(** [requests.get(link).json()] inside [try: ... except JSONDecodeError].
    The exception of a failed GET is not a [JSONDecodeError]. *)
Definition _query (link : option string) : M RawResponse :=
  match link with
  | Some link =>
      modify (log_request (GetLink link));;
      match net (GetLink link) with
      | NetFail text => raise (RequestException text)
      | NotJson => mret DecodeFailed
      | JsonBody doc => mret (Decoded doc)
      end
  | None =>
      self ← get;
      let filter_ := filter_expression (collect_value (filters self)) in
      url ← lift (database_base_url self);
      perform_optimade_query
        {| base_url := url; filter_ := filter_; format_ := "json";
           email := None; fields := None;
           limit := page_limit self; q_offset := offset self |}
  end.

Definition restore_controls : M unit :=
  modify (set_button_text "Search" "search" "Search");;
  unfreeze.

Definition retrieve_data : M Outcome :=
  try_finally
    (freeze;;
     modify (set_error_or_status_messages None);;
     modify (set_button_text "Querying ... " "cog" "Please wait ...");;
     response ← _query None;
     self ← get;
     msg ← lift (handle_errors response (debug self));
     match msg with
     | Some msg =>
         modify (set_error_or_status_messages (Some msg));;
         mret (Reported msg)
     | None =>
         lift (validate_api_version
                 (default EmptyString (api_version (get_meta response))));;
         data ← lift (getitem_data response);
         _update_structures data;;
         modify (fun self =>
                   set_structure_page_chooser
                     (set_pagination_data
                        (Some (default 0%Z (data_returned (get_meta response))))
                        (Some (get_links response)) true
                        (structure_page_chooser self)) self);;
         mret Completed
     end)
    restore_controls.

(** The new value of the observed trait: [Union[int, str]]. *)
Inductive Target :=
| Offset (n : Z)
| Link (url : string).

Definition _get_more_results (change_new : Target) : M Outcome :=
  offset_or_link ←
    match change_new with
    | Offset n => modify (set_offset n);; mret None
    | Link url => mret (Some url)
    end;
  try_finally
    (freeze;;
     modify (set_button_text "Updating ... " "cog" "Please wait ...");;
     response ← _query offset_or_link;
     self ← get;
     msg ← lift (handle_errors response (debug self));
     match msg with
     | Some msg =>
         modify (set_error_or_status_messages (Some msg));;
         mret (Reported msg)
     | None =>
         data ← lift (getitem_data response);
         _update_structures data;;
         modify (fun self =>
                   set_structure_page_chooser
                     (set_pagination_data None (Some (get_links response))
                        false (structure_page_chooser self)) self);;
         mret Completed
     end)
    restore_controls.

End Controller.

(** [__init__]: no database chosen yet, filters frozen, first page. *)
Definition __init__ (debug embedded : bool) (result_limit : option Z) : Widget :=
  {| debug := debug; embedded := embedded;
     page_limit :=
       match result_limit with
       | Some n => if Z.eqb n 0 then 10%Z else n
       | None => 10%Z
       end;
     offset := 0;
     filters := {| collect_value := EmptyString; fi_frozen := true |};
     query_button :=
       {| description := "Search"; icon := "search";
          tooltip := "Search - No database chosen"; disabled := true |};
     structure_drop := {| options := []; sd_frozen := true |};
     error_or_status_messages := None;
     structure_page_chooser :=
       {| total_count := None; next_link := None; pc_frozen := false |};
     database := (EmptyString, None);
     sent := [] |}.

(** ** Commands of the controller *)

Inductive Command :=
| SubmitQuery
| AdvancePage (target : Target).

Definition execute (net : Request -> NetReply) (c : Command) : M Outcome :=
  match c with
  | SubmitQuery => retrieve_data net
  | AdvancePage target => _get_more_results net target
  end.

(** A session: the commands run one after the other on the same widget,
    whatever each one's outcome. *)
Fixpoint session (net : Request -> NetReply) (cs : list Command)
  (self : Widget) : Widget :=
  match cs with
  | [] => self
  | c :: cs => session net cs (execute net c self).2
  end.

(** The [queries] dictionary [_query] builds on [self] for the base URL
    [url]. *)
Definition queries_of (self : Widget) (url : string) : Queries :=
  {| base_url := url;
     filter_ := filter_expression (collect_value (filters self));
     format_ := "json"; email := None; fields := None;
     limit := page_limit self; q_offset := offset self |}.

(** The GET a command issues on [self], when it gets as far as issuing
    one: a page advance to an integer stores it in [offset] first. *)
Definition request_of (c : Command) (self : Widget) : Result Request :=
  match c with
  | SubmitQuery =>
      match database_base_url self with
      | Ret url => Ret (GetQuery (queries_of self url))
      | Raise e => Raise e
      end
  | AdvancePage (Offset n) =>
      match database_base_url self with
      | Ret url => Ret (GetQuery (queries_of (set_offset n self) url))
      | Raise e => Raise e
      end
  | AdvancePage (Link url) => Ret (GetLink url)
  end.

(** The offset a command's request is built with. *)
Definition offset_used (c : Command) (self : Widget) : Z :=
  match c with
  | AdvancePage (Offset n) => n
  | SubmitQuery | AdvancePage (Link _) => offset self
  end.

(** The controls in their resting state: the button reads Search and
    nothing is frozen. *)
Definition controls_restored (self : Widget) : Prop :=
  query_button self =
    {| description := "Search"; icon := "search"; tooltip := "Search";
       disabled := false |}
  ∧ fi_frozen (filters self) = false
  ∧ sd_frozen (structure_drop self) = false
  ∧ pc_frozen (structure_page_chooser self) = false.

(** What the claims call a well-defined outcome: the command came back
    with a result set or with a message on display. *)
Definition well_defined (r : Result Outcome) : Prop :=
  ∃ o, r = Ret o.

(** A record without any of the four formula fields. *)
Definition lacks_formula (r : ResultRecord) : Prop :=
  ∀ f, f ∈ formula_fields → rec_attributes r !! f = None.

(** The pagination state of the spec: offset, continuation link and total
    count. *)
Definition pagination_state (self : Widget) : Z * option string * option Z :=
  (offset self, next_link (structure_page_chooser self),
   total_count (structure_page_chooser self)).

(** ** The methods outside the query path *)

Definition set_button_tooltip (t : string) (self : Widget) : Widget :=
  set_query_button
    {| description := description (query_button self);
       icon := icon (query_button self);
       tooltip := t;
       disabled := disabled (query_button self) |} self.

(** [self.database[1] is None or
    self.database[1].get("base_url", None) is None]. The dictionary holds
    strings: a base_url key that is present with the value [None] is
    outside this model. *)
Definition no_base_url (self : Widget) : bool :=
  match (database self).2 with
  | None => true
  | Some d =>
      match d !! "base_url" with
      | None => true
      | Some _ => false
      end
  end.
(** X8.  Before a transfer the daemon lists the changed files in the
    order of their text and never at length: one line when nothing is
    pending; a heading and then every pending file, sorted, for up to
    five files; and beyond that a heading, the first three files of the
    sorted list and a count of the rest.  The names are the files'
    relative paths, the sorted list holds exactly the pending files, and
    the report never has more than six lines. *)
Theorem report_is_sorted_and_short :
  forall (changes : gset PurePath) (w : World),
    let d := daemon w in
    let n := size changes in
    let shown (files : list PurePath) : list line :=
      (fun change => MsgChange (_relative_path d change)) <$> files in
    (exists lines,
        report_changes changes w = (printed lines w, Ok tt)
        /\ lines
           = (if bool_decide (changes = ∅) then [MsgScheduled]
              else if (n <=? 5)%nat
                   then MsgSyncing n :: shown (display_order changes)
                   else MsgSyncing n :: shown (take 3 (display_order changes))
                        ++ [MsgMore (n - 3)])
        /\ length lines = report_length n
        /\ (length lines <= 6)%nat)
    /\ Sorted posix_le (display_order changes)
    /\ display_order changes ≡ₚ elements changes
    /\ (forall p, p ∈ display_order changes <-> p ∈ changes).
Proof.
  intros changes w d n shown. split.
  { subst d n shown. unfold report_changes, bind. cbn [self].
    unfold report_length.
    destruct (bool_decide (changes = ∅)) eqn:Hempty; simpl.
    - apply bool_decide_eq_true in Hempty. subst changes.
      exists [MsgScheduled]. cbn [console_print do_event modify].
      rewrite <- (printed_emit _ []), printed_nil. rewrite size_empty. simpl.
      split; [done |]. split; [done |]. split; [done | lia].
    - apply bool_decide_eq_false in Hempty.
      assert (size changes <> 0%nat) as Hsize
        by (by intros ?%size_empty_iff%leibniz_equiv).
      destruct (Nat.eqb_spec (size changes) 0) as [? | _]; [done |].
      cbn [console_print do_event modify].
      destruct (Nat.leb_spec (size changes) 5) as [Hle | Hgt].
      + rewrite for_each_print. eexists. rewrite printed_emit.
        split; [reflexivity |].
        rewrite take_ge by (rewrite display_order_length; lia).
        split; [reflexivity |]. simpl.
        rewrite length_fmap, display_order_length.
        split; lia.
      + unfold bind. rewrite for_each_print.
        cbn [console_print do_event modify].
        exists (MsgSyncing (size changes)
                  :: ((fun change =>
                         MsgChange (_relative_path (daemon w) change))
                        <$> take 3 (display_order changes))
                  ++ [MsgMore (size changes - 3)]).
        rewrite <- printed_emit, <- printed_printed, <- (printed_emit _ []),
          printed_nil.
        split; [reflexivity |]. split; [reflexivity |]. simpl.
        rewrite length_app, length_fmap, length_take, display_order_length.
        cbn [length]. split; lia. }
  split.
  { apply Sorted_merge_sort. intros p q. unfold Is_true.
    destruct (String.leb_total (as_posix p) (as_posix q)) as [-> | ->]; auto. }
  split; [apply display_order_perm |].
  intros p. rewrite display_order_perm. apply elem_of_elements.
Qed.

(** ** Retries and pacing *)

Lemma should_sync_now_false (d : Daemon) (now : Q) :
  should_sync_now d now = false <->
  (now - last_sync_time d <= max_sync_interval d)%Q
  /\ (pending_changes d = ∅ \/ (now - last_sync_time d <= sync_delay d)%Q).
Proof.
  rewrite <- not_true_iff_false, should_sync_now_iff. split.
  - intros Hno. split.
    + apply Qnot_lt_le. tauto.
    + destruct (decide (pending_changes d = ∅)) as [? | Hne]; [by left |].
      right. apply Qnot_lt_le. tauto.
  - intros [Hmax Hdeb] [Hforce | [Hne Hdelay]].
    + revert Hforce. by apply Qle_not_lt.
    + destruct Hdeb as [? | Hdeb]; [done |].
      revert Hdelay. by apply Qle_not_lt.
Qed.
(** * equation-fuzzer: a shallow embedding of [EquationFuzzer<NumNumbers>]

    The program of [src/equation-fuzzer.cpp] searches for an assignment of
    [NumNumbers] doubles that makes two expressions equal, by mutating members
    of a growing corpus.  This file embeds the class and [main], and states
    the properties of the search loop over that embedding.

    - [double] is IEEE 754 binary64, taken from the kernel's [SpecFloat]
      (53 bits of precision, [emax = 1024]); arithmetic and comparisons are
      the ones of [SpecFloat], so that NaN, infinities and signed zeros behave
      as they do in the program.
    - The evaluator ([exprtk.hpp]) and the pseudorandom engine with its two
      distributions ([<random>]) are not part of the repository: they are the
      type classes [ExprTk] and [RandomSource].
    - [std::cout] is a list of items; the process can leave through [exit]. *)

From Stdlib Require Import ZArith NArith Lia Bool String Ascii List.
From Stdlib Require Import Floats.SpecFloat.
From stdpp Require Import base list.

Open Scope Z_scope.

(** ** Doubles *)

Module Double.

Definition prec : Z := 53.
Definition emax : Z := 1024.

Definition double : Type := spec_float.
Lemma same_session_refl (s : App) : same_session s s.
Proof. unfold same_session. split_all; auto. Qed.

Lemma same_session_trans (s1 s2 s3 : App) :
  same_session s1 s2 -> same_session s2 s3 -> same_session s1 s3.
Proof.
  unfold same_session. intros H1 H2.
  repeat match goal with H : _ /\ _ |- _ => destruct H end.
  split_all; try congruence. lia.
Qed.

Lemma new_run {A : Type} (r : result A) (s : App) :
  new r s = match r with
            | Ok v => (Ok {| oid := next_oid s; val := v |},
                       set_next_oid (S (next_oid s)) s)
            | Raise e => (Raise e, s)
            end.
Proof. reflexivity. Qed.

Lemma set_next_oid_same (s : App) : set_next_oid (next_oid s) s = s.
Proof. destruct s; reflexivity. Qed.

(** [display_image_on_canvas] touches the preview only. *)
Lemma display_frame (img : obj image) (s : App) :
  same_session s (snd (display_image_on_canvas img s)).
Proof.
  unfold display_image_on_canvas. run_all. cbn.
  destruct (preview_size _ _); cbn; [| apply same_session_refl].
  destruct (img_resize _ _ _); cbn; [| apply same_session_refl].
  destruct (ImageTk_PhotoImage _); cbn;
    unfold same_session; cbn; split_all; auto.
Qed.


(** The right-hand side of a filter handler computes [filter_pipeline] of
    the original's content and allocates along the way. *)
Lemma filter_expr_run (f : filter_id) (s : App) (o : obj image) :
  original_image s = Some o ->
  exists n, (next_oid s <= n)%nat /\
    filter_expr f s =
      match filter_pipeline f (val o) with
      | Ok v => (Ok {| oid := n; val := v |}, set_next_oid (S n) s)
      | Raise e => (Raise e, set_next_oid n s)
      end.
Proof.
  intros Ho.
  destruct f; cbn [filter_expr filter_pipeline];
    unfold black_white_expr, blur_expr, sharpen_expr, cartoon_expr,
      edge_detection_expr, black_white_of, blur_of, sharpen_of, cartoon_of,
      edge_detection_of, and_then; run_all; rewrite Ho; cbn;
    repeat match goal with
      | |- context [match ?r with Ok _ => _ | Raise _ => _ end] =>
          lazymatch r with
          | img_convert _ _ => destruct r eqn:?
          | img_filter _ _ => destruct r eqn:?
          | img_copy _ => destruct r eqn:?
          | img_quantize _ _ => destruct r eqn:?
          | ImageEnhance_Color _ => destruct r eqn:?
          | enhance _ _ => destruct r eqn:?
          end; cbn
      | |- context [if ?b then _ else _] => destruct b eqn:?; cbn
      end;
    try (eexists; split; [| reflexivity]; cbn; lia);
    try (exists (next_oid s); split; [lia | rewrite set_next_oid_same; reflexivity]).
Qed.

Lemma apply_filter_eq (f : filter_id) :
  apply_filter f = filter_handler (filter_expr f) (filter_name f).
Proof. destruct f; reflexivity. Qed.

(** One filter handler, start to end. *)
Lemma filter_handler_spec (f : filter_id) (s : App) (o : obj image) :
  original_image s = Some o ->
  exists n, (next_oid s <= n)%nat /\
    let s' := snd (apply_filter f s) in
    fst (apply_filter f s) = Ok tt /\
    original_image s' = Some o /\
    upload_btn s' = upload_btn s /\
    save_btn s' = save_btn s /\
    reset_btn s' = reset_btn s /\
    filter_buttons s' = filter_buttons s /\
    canvas_winfo s' = canvas_winfo s /\
    tracebacks s' = tracebacks s /\
    disk s' = disk s /\
    (next_oid s <= next_oid s')%nat /\
    match filter_pipeline f (val o) with
    | Ok v => processed_image s' = Some {| oid := n; val := v |} /\
              (n < next_oid s')%nat
    | Raise e => processed_image s' = processed_image s /\
                 dialogs s' = showerror "Error" ("Failed to apply filter: " ++ str e)
                              :: dialogs s /\
                 status_label s' = status_label s /\
                 display_image s' = display_image s /\
                 canvas_items s' = canvas_items s
    end.
Proof.
  intros Ho. destruct (filter_expr_run f s Ho) as [n [Hn E]].
  exists n. split; [exact Hn |].
  rewrite apply_filter_eq. unfold filter_handler, filter_try. run_all.
  cbv beta. rewrite Ho. cbv beta iota delta [truthy]. rewrite E.
  destruct (filter_pipeline f (val o)) as [v | e]; cbv beta iota.
  - cbn [processed_image set_processed_image].
    match goal with
    | |- context [display_image_on_canvas ?i ?t] =>
        pose proof (display_frame i t) as F;
        destruct (display_image_on_canvas i t) as [[[] | e] s3] eqn:D
    end; cbn [snd] in F; unfold same_session in F; cbn in F;
      repeat match goal with H : _ /\ _ |- _ => destruct H end;
      cbn; split_all; try congruence; try lia.
  - cbn. split_all; auto.
Qed.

* * * *

All lines in the listing above between the line with "response ← _query None;" and the line with "10%Z else n", inclusive, should be set down exactly, and no line outside that range.

Solution:
     response ← _query None;
     self ← get;
     msg ← lift (handle_errors response (debug self));
     match msg with
     | Some msg =>
         modify (set_error_or_status_messages (Some msg));;
         mret (Reported msg)
     | None =>
         lift (validate_api_version
                 (default EmptyString (api_version (get_meta response))));;
         data ← lift (getitem_data response);
         _update_structures data;;
         modify (fun self =>
                   set_structure_page_chooser
                     (set_pagination_data
                        (Some (default 0%Z (data_returned (get_meta response))))
                        (Some (get_links response)) true
                        (structure_page_chooser self)) self);;
         mret Completed
     end)
    restore_controls.

(** The new value of the observed trait: [Union[int, str]]. *)
Inductive Target :=
| Offset (n : Z)
| Link (url : string).

Definition _get_more_results (change_new : Target) : M Outcome :=
  offset_or_link ←
    match change_new with
    | Offset n => modify (set_offset n);; mret None
    | Link url => mret (Some url)
    end;
  try_finally
    (freeze;;
     modify (set_button_text "Updating ... " "cog" "Please wait ...");;
     response ← _query offset_or_link;
     self ← get;
     msg ← lift (handle_errors response (debug self));
     match msg with
     | Some msg =>
         modify (set_error_or_status_messages (Some msg));;
         mret (Reported msg)
     | None =>
         data ← lift (getitem_data response);
         _update_structures data;;
         modify (fun self =>
                   set_structure_page_chooser
                     (set_pagination_data None (Some (get_links response))
                        false (structure_page_chooser self)) self);;
         mret Completed
     end)
    restore_controls.

End Controller.

(** [__init__]: no database chosen yet, filters frozen, first page. *)
Definition __init__ (debug embedded : bool) (result_limit : option Z) : Widget :=
  {| debug := debug; embedded := embedded;
     page_limit :=
       match result_limit with
       | Some n => if Z.eqb n 0 then 10%Z else n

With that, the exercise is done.